→ **Task item**:
Whenever a line below includes "scrollContains", add it to the tally, then give the total and nothing more.

→ **Excerpts from a dataset**:

Definition onPointerUp (cfg : PressConfig) (e : PointerEvent.t) : M unit :=
  match currentTarget (PointerEvent.base e) with
  | None => ret tt
  | Some currentTarget =>
      st <- getState ;;
      if negb (contains currentTarget (PointerEvent.target e))
         || match PressState.pointerType st with
            | Some pt => PointerType_eqb pt virtual
            | None => false
            end
      then ret tt
      (* Only handle left clicks, and double check the hit test. *)
      else if Z.eqb (PointerEvent.button e) 0
              && isOverTarget (PointerEvent.point e) currentTarget then
        triggerPressUp cfg (PointerEvent.base e)
          (match PressState.pointerType st with
           | Some pt => pt
           | None => PointerEvent.pointerType e
           end) ;;
        ret tt
      else ret tt
  end.
End handlers.
End PointerHandlers.

Definition getTouchFromEvent (event : TouchEvent.t) : option Touch.t :=
  match TouchEvent.targetTouches event with
  | c :: _ => Some c
  | [] => None
  end.

Definition getTouchById (event : TouchEvent.t) (pointerId : option Z)
    : option Touch.t :=
  find (fun c => optZ_eqb (Touch.identifier c) pointerId)
       (TouchEvent.changedTouches event).

(** The target of a scroll event: the document or an element. *)
Inductive ScrollTarget := ScrollDocument | ScrollElement (el : Element).

(** (e.target as Element).contains($state.target) *)
Definition scrollContains (t : ScrollTarget) (target : option Element) : bool :=
  match target with
  | None => false
  | Some el =>
      match t with
      | ScrollDocument => true
      | ScrollElement container => contains container el
      end
  end.

Module NonPointerHandlers.
Definition onMouseUp (cfg : PressConfig) (e : MouseEvent.t) : M unit :=
  (* Only handle left clicks *)
  if negb (Z.eqb (MouseEvent.button e) 0) then ret tt
  else
    st <- getState ;;
    update (PressState.set_isPressed false) ;;
    removeAllGlobalListeners ;;
    if PressState.ignoreEmulatedMouseEvents st then
      update (PressState.set_ignoreEmulatedMouseEvents false)
    else
      match PressState.target st with
      | Some target =>
          endOnRelease cfg st (createEvent target (MouseEvent.base e))
            (isOverTarget (MouseEvent.point e) target)
      | None => ret tt
      end ;;
      update (PressState.set_isOverTarget false).

Definition onScroll (cfg : PressConfig) (e : ScrollTarget) : M unit :=
  st <- getState ;;
  if PressState.isPressed st && scrollContains e (PressState.target st) then
    cancel cfg {| currentTarget := PressState.target st;
                  shiftKey := false;
                  ctrlKey := false;
                  metaKey := false;
                  altKey := false |}
  else ret tt.

Module handlers.
Definition onMouseDown (pf : Platform) (cfg : PressConfig)
    (e : MouseEvent.t) : M unit :=
  match currentTarget (MouseEvent.base e) with
  | None => ret tt
  | Some currentTarget =>
      st <- getState ;;
      (* Only handle left clicks *)
      if negb (Z.eqb (MouseEvent.button e) 0)
         || negb (contains currentTarget (MouseEvent.target e))
      then ret tt
      else
        when (shouldPreventDefault currentTarget) (emit PreventDefault) ;;
        if PressState.ignoreEmulatedMouseEvents st then emit StopPropagation
        else
          let pointerType := if isVirtualClick pf e then virtual else mouse in
          update (fun curr =>
            PressState.set_pointerType (Some pointerType)
              (PressState.set_target (Some currentTarget)
                 (PressState.set_isOverTarget true
                    (PressState.set_isPressed true curr)))) ;;
          when (negb (isDisabled cfg) && negb (preventFocusOnPress cfg))
            (emit (Focus currentTarget)) ;;
          shouldStopPropagation <-
            triggerPressStart cfg (MouseEvent.base e) pointerType ;;
          when shouldStopPropagation (emit StopPropagation) ;;
          addGlobalListener GMouseUp
  end.

Definition onMouseEnter (cfg : PressConfig) (e : MouseEvent.t) : M unit :=
  match currentTarget (MouseEvent.base e) with
  | None => ret tt
  | Some currentTarget =>
      if negb (contains currentTarget (MouseEvent.target e)) then ret tt
      else
        st <- getState ;;
        shouldStopPropagation <-
          match PressState.pointerType st with
          | Some pointerType =>
              if PressState.isPressed st
                 && negb (PressState.ignoreEmulatedMouseEvents st) then
                update (PressState.set_isOverTarget true) ;;
                triggerPressStart cfg (MouseEvent.base e) pointerType
              else ret true
          | None => ret true
          end ;;
        when shouldStopPropagation (emit StopPropagation)
  end.

Definition onMouseLeave (cfg : PressConfig) (e : MouseEvent.t) : M unit :=
  match currentTarget (MouseEvent.base e) with
  | None => ret tt
  | Some currentTarget =>
      if negb (contains currentTarget (MouseEvent.target e)) then ret tt
      else
        st <- getState ;;
        shouldStopPropagation <-
          match PressState.pointerType st with
          | Some pointerType =>
              if PressState.isPressed st
                 && negb (PressState.ignoreEmulatedMouseEvents st) then
                update (PressState.set_isOverTarget false) ;;
                stop <- triggerPressEnd cfg (MouseEvent.base e)
                          pointerType false ;;
                cancelOnPointerExit cfg (MouseEvent.base e) ;;
                ret stop
              else ret true
          | None => ret true
          end ;;
        when shouldStopPropagation (emit StopPropagation)
  end.

Definition onMouseUp (cfg : PressConfig) (e : MouseEvent.t) : M unit :=
  match currentTarget (MouseEvent.base e) with
  | None => ret tt
  | Some currentTarget =>
      if negb (contains currentTarget (MouseEvent.target e)) then ret tt
      else
        st <- getState ;;
        if negb (PressState.ignoreEmulatedMouseEvents st)
           && Z.eqb (MouseEvent.button e) 0 then
          triggerPressUp cfg (MouseEvent.base e)
            (match PressState.pointerType st with
             | Some pt => pt
             | None => mouse
             end) ;;
          ret tt
        else ret tt
  end.

Definition onTouchStart (cfg : PressConfig) (e : TouchEvent.t) : M unit :=
  match currentTarget (TouchEvent.base e) with
  | None => ret tt
  | Some currentTarget =>
      if negb (contains currentTarget (TouchEvent.target e)) then ret tt
      else
        match getTouchFromEvent e with
        | None => ret tt
        | Some c =>
            update (fun curr =>
              PressState.set_pointerType (Some touch)
                (PressState.set_target (Some currentTarget)
                   (PressState.set_isPressed true
                      (PressState.set_isOverTarget true
                         (PressState.set_ignoreEmulatedMouseEvents true
                            (PressState.set_activePointerId
                               (Some (Touch.identifier c)) curr)))))) ;;
            when (negb (isDisabled cfg) && negb (preventFocusOnPress cfg))
              (emit (Focus currentTarget)) ;;
            st <- getState ;;
            when (negb (allowTextSelectionOnPress cfg))
              (match PressState.target st with
               | Some target => emit (DisableTextSelection target)
               | None => ret tt
               end) ;;
            shouldStopPropagation <-
              triggerPressStart cfg (TouchEvent.base e)
                (* $state.pointerType as PointerType: 'touch' was just stored *)
                (match PressState.pointerType st with
                 | Some pt => pt
                 | None => touch
                 end) ;;
            when shouldStopPropagation (emit StopPropagation) ;;
            addGlobalListener GScroll
        end
  end.

Definition touchOver (c : option Touch.t) (currentTarget : Element) : bool :=
  match c with
  | Some c => isOverTarget (Touch.point c) currentTarget
  | None => false
  end.

Definition onTouchMove (cfg : PressConfig) (e : TouchEvent.t) : M unit :=
  match currentTarget (TouchEvent.base e) with
  | None => ret tt
  | Some currentTarget =>
      if negb (contains currentTarget (TouchEvent.target e)) then ret tt
      else
        st <- getState ;;
        if negb (PressState.isPressed st) then emit StopPropagation
        else
          let c := getTouchById e (PressState.activePointerId st) in
          shouldStopPropagation <-
            match PressState.pointerType st with
            | Some pointerType =>
                if touchOver c currentTarget then
                  if negb (PressState.isOverTarget st) then
                    update (PressState.set_isOverTarget true) ;;
                    triggerPressStart cfg (TouchEvent.base e) pointerType
                  else ret true
                else if PressState.isOverTarget st then
                  update (PressState.set_isOverTarget false) ;;
                  stop <- triggerPressEnd cfg (TouchEvent.base e)
                            pointerType false ;;
                  cancelOnPointerExit cfg (TouchEvent.base e) ;;
                  ret stop
                else ret true
            | None => ret true
            end ;;
          when shouldStopPropagation (emit StopPropagation)
  end.

Definition onTouchEnd (cfg : PressConfig) (e : TouchEvent.t) : M unit :=
  match currentTarget (TouchEvent.base e) with
  | None => ret tt
  | Some currentTarget =>
      if negb (contains currentTarget (TouchEvent.target e)) then ret tt
      else
        st <- getState ;;
        if negb (PressState.isPressed st) then emit StopPropagation
        else
          let c := getTouchById e (PressState.activePointerId st) in
          shouldStopPropagation <-
            match PressState.pointerType st with
            | Some pointerType =>
                if touchOver c currentTarget then
                  triggerPressUp cfg (TouchEvent.base e) pointerType ;;
                  triggerPressEnd cfg (TouchEvent.base e) pointerType true
                else if PressState.isOverTarget st then
                  triggerPressEnd cfg (TouchEvent.base e) pointerType false
                else ret true
            | None => ret true
            end ;;
          when shouldStopPropagation (emit StopPropagation) ;;
          update (fun curr =>
            PressState.set_ignoreEmulatedMouseEvents true
              (PressState.set_isOverTarget false
                 (PressState.set_activePointerId None
                    (PressState.set_isPressed false curr)))) ;;
          match PressState.target st with
          | Some target =>
              when (negb (allowTextSelectionOnPress cfg))
                (emit (RestoreTextSelection target))
          | None => ret tt
          end ;;
          removeAllGlobalListeners
  end.

Definition onTouchCancel (cfg : PressConfig) (e : TouchEvent.t) : M unit :=
  match currentTarget (TouchEvent.base e) with
  | None => ret tt
  | Some currentTarget =>
      if negb (contains currentTarget (TouchEvent.target e)) then ret tt
      else
        emit StopPropagation ;;
        st <- getState ;;
        if PressState.isPressed st then cancel cfg (TouchEvent.base e)
        else ret tt
  end.

Definition onDragStart (cfg : PressConfig) (e : MouseEvent.t) : M unit :=
  match currentTarget (MouseEvent.base e) with
  | None => ret tt
  | Some currentTarget =>
      if negb (contains currentTarget (MouseEvent.target e)) then ret tt
      else cancel cfg (MouseEvent.base e)
  end.
End handlers.
End NonPointerHandlers.

(* ------------------------------------------------------------------ *)
(** ** The bound engine as a transition system *)

(** Native events reaching the engine: on the bound element, or on the
    document/window for the listeners registered during a press. *)
Inductive Input :=
| Keydown (e : KeyboardEvent.t)
| Keyup (e : KeyboardEvent.t)
| Click (isOpening : bool) (e : MouseEvent.t)
| Pointerdown (e : PointerEvent.t)
| Pointerup (e : PointerEvent.t)
| Mousedown (e : MouseEvent.t)
| Mouseenter (e : MouseEvent.t)
| Mouseleave (e : MouseEvent.t)
| Mouseup (e : MouseEvent.t)
| Touchstart (e : TouchEvent.t)
| Touchmove (e : TouchEvent.t)
| Touchend (e : TouchEvent.t)
| Touchcancel (e : TouchEvent.t)
| Dragstart (e : MouseEvent.t)
| DocumentKeyup (e : KeyboardEvent.t)
| DocumentPointermove (e : PointerEvent.t)
| DocumentPointerup (e : PointerEvent.t)
| DocumentPointercancel (e : PointerEvent.t)
| DocumentMouseup (e : MouseEvent.t)
| WindowScroll (e : ScrollTarget).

→ **Exercise response**:
2